Could you retype every entry below exactly as written?

BEGIN TASK INPUTS

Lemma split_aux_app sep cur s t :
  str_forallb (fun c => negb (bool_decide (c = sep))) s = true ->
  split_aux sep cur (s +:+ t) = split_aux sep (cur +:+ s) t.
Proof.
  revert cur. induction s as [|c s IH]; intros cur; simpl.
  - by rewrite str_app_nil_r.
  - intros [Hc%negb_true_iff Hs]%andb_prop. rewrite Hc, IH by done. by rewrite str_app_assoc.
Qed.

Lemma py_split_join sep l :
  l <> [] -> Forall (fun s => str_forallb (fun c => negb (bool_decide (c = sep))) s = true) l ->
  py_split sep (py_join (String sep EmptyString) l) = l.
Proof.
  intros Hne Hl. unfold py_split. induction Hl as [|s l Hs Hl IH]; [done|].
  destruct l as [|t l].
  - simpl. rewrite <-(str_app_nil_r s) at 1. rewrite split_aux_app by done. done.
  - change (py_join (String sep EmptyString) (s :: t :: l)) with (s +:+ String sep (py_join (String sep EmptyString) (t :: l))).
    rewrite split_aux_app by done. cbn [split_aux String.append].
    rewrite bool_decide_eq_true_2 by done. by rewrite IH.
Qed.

END TASK INPUTS

→ **ANSWER TO THIS TASK**
Lemma split_aux_app sep cur s t :
  str_forallb (fun c => negb (bool_decide (c = sep))) s = true ->
  split_aux sep cur (s +:+ t) = split_aux sep (cur +:+ s) t.
Proof.
  revert cur. induction s as [|c s IH]; intros cur; simpl.
  - by rewrite str_app_nil_r.
  - intros [Hc%negb_true_iff Hs]%andb_prop. rewrite Hc, IH by done. by rewrite str_app_assoc.
Qed.

Lemma py_split_join sep l :
  l <> [] -> Forall (fun s => str_forallb (fun c => negb (bool_decide (c = sep))) s = true) l ->
  py_split sep (py_join (String sep EmptyString) l) = l.
Proof.
  intros Hne Hl. unfold py_split. induction Hl as [|s l Hs Hl IH]; [done|].
  destruct l as [|t l].
  - simpl. rewrite <-(str_app_nil_r s) at 1. rewrite split_aux_app by done. done.
  - change (py_join (String sep EmptyString) (s :: t :: l)) with (s +:+ String sep (py_join (String sep EmptyString) (t :: l))).
    rewrite split_aux_app by done. cbn [split_aux String.append].
    rewrite bool_decide_eq_true_2 by done. by rewrite IH.
Qed.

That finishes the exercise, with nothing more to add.